____ RECORDS FOR THE TASK

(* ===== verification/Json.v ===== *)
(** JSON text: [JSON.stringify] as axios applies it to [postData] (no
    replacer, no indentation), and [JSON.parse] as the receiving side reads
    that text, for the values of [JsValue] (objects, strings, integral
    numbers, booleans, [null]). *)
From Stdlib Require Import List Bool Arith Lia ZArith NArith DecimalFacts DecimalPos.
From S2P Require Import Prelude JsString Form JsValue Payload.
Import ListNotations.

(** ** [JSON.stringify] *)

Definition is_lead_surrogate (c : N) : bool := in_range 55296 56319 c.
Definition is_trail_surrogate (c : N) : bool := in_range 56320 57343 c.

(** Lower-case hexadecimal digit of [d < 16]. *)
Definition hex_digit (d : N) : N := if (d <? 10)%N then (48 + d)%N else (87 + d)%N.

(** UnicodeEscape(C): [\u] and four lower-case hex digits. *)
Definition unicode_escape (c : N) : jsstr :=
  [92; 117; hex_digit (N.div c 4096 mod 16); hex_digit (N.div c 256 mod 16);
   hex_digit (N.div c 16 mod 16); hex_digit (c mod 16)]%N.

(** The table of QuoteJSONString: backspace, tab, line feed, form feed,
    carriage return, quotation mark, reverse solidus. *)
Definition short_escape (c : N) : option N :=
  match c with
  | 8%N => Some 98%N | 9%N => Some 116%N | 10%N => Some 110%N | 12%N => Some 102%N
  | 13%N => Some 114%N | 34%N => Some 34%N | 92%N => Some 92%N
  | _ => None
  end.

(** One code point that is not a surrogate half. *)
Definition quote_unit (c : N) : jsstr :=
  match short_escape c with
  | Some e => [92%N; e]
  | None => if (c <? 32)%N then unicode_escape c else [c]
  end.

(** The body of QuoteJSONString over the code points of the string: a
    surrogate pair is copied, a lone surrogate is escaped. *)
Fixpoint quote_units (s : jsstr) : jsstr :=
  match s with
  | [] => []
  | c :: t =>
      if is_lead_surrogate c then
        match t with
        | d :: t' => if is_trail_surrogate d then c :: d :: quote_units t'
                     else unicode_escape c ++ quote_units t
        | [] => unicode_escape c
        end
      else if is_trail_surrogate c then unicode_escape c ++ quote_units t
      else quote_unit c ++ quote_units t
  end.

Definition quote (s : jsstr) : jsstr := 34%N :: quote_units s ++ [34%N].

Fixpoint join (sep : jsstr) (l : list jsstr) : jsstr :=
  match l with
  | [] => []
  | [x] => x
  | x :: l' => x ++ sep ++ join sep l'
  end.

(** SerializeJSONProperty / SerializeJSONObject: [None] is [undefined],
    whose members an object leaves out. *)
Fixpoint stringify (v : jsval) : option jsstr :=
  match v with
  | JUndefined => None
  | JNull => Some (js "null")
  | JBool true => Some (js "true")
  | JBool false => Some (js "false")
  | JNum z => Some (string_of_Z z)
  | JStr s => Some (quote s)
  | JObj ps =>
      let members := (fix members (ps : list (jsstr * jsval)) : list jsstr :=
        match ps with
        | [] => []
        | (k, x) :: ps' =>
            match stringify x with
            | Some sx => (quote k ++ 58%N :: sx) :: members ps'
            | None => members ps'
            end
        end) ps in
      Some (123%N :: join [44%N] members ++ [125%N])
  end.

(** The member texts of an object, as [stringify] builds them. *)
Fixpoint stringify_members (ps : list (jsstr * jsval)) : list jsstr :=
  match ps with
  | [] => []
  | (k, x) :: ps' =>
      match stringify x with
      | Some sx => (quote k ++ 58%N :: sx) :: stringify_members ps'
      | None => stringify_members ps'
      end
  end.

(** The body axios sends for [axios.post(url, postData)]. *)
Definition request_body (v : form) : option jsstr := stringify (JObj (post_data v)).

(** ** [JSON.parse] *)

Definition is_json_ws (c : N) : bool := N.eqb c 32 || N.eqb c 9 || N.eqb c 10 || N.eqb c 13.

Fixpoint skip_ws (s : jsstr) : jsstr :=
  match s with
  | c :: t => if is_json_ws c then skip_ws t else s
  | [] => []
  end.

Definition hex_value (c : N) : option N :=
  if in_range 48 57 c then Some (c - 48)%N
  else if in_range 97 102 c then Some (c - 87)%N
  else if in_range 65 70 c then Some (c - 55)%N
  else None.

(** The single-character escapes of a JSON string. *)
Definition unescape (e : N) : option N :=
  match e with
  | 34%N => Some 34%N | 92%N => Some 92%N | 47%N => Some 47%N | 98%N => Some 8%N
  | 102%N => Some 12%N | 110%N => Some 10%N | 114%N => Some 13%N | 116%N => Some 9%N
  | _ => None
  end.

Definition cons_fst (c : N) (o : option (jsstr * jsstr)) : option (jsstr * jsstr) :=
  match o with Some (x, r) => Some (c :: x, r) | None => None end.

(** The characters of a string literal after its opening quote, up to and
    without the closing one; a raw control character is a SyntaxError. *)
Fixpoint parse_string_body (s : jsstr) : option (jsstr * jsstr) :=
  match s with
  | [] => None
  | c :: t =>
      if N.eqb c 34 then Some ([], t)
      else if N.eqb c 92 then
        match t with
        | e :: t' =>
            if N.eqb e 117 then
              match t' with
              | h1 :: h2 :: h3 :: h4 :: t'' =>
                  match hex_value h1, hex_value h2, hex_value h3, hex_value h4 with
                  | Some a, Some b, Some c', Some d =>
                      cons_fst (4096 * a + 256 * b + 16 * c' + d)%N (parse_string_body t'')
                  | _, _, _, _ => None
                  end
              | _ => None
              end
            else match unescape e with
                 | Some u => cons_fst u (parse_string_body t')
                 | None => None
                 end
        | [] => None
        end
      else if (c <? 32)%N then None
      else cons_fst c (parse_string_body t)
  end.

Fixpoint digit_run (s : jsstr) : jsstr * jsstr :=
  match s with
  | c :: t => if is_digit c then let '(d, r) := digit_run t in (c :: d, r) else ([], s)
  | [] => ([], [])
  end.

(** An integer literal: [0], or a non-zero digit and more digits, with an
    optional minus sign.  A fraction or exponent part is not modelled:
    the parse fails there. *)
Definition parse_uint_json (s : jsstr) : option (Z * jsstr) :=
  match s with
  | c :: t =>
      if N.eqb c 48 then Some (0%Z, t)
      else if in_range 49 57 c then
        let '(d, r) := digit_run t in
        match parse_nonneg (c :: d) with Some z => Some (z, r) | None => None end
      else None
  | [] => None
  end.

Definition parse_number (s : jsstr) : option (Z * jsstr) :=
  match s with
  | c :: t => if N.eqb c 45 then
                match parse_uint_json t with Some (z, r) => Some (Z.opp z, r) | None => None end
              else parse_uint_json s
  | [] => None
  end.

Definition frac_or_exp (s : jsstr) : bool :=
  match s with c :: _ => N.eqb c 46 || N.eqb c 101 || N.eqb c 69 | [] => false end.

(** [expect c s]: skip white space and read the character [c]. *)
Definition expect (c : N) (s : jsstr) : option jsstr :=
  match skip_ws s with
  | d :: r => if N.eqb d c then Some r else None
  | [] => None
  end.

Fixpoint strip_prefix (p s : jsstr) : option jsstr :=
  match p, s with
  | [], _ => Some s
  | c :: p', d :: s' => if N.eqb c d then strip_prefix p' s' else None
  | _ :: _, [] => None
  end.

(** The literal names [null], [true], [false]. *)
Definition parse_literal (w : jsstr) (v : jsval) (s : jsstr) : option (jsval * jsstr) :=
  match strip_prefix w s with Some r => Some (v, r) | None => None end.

________
____ RECORDS FOR THE TASK

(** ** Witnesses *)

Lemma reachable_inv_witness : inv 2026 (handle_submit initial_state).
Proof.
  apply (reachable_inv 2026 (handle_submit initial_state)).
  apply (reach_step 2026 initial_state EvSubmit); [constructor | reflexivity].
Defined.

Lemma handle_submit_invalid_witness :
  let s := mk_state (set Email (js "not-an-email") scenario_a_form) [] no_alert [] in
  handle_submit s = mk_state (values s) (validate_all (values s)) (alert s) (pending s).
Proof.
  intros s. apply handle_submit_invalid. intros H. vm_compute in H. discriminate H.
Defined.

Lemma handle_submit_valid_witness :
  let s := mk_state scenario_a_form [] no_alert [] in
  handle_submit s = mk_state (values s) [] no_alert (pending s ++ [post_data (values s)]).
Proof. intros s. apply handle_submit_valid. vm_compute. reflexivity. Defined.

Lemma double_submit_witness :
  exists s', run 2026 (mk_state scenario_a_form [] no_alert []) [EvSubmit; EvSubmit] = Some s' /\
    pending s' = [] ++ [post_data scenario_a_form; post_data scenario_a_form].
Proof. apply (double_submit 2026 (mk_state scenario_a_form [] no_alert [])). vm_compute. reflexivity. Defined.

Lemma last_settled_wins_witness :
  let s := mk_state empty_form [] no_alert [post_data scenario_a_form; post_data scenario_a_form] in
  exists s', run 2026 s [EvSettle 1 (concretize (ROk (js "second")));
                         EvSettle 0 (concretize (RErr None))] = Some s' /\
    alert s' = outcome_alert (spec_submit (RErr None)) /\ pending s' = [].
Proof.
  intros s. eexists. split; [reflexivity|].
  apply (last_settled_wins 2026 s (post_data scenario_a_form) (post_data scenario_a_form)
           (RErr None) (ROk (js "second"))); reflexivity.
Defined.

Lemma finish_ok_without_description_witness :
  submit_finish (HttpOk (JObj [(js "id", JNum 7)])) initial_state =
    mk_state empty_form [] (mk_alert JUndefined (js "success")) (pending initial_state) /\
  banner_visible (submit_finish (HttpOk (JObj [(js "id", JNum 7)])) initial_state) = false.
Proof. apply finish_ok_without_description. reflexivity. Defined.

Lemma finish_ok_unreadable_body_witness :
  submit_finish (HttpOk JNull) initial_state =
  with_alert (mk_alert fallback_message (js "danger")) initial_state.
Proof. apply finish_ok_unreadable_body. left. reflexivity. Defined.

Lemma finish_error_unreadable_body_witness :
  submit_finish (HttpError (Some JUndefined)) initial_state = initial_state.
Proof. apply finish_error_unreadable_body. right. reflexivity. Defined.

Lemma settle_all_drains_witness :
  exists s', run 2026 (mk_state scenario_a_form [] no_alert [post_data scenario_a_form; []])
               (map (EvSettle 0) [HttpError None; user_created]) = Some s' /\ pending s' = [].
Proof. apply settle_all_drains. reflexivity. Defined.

________

WORK ITEM >> Please show every line of the entries above that contains the word "false".

SOLUTION TO THIS PROBLEM >>
  | JBool false => Some (js "false")
  match s with c :: _ => N.eqb c 46 || N.eqb c 101 || N.eqb c 69 | [] => false end.
(** The literal names [null], [true], [false]. *)
  banner_visible (submit_finish (HttpOk (JObj [(js "id", JNum 7)])) initial_state) = false.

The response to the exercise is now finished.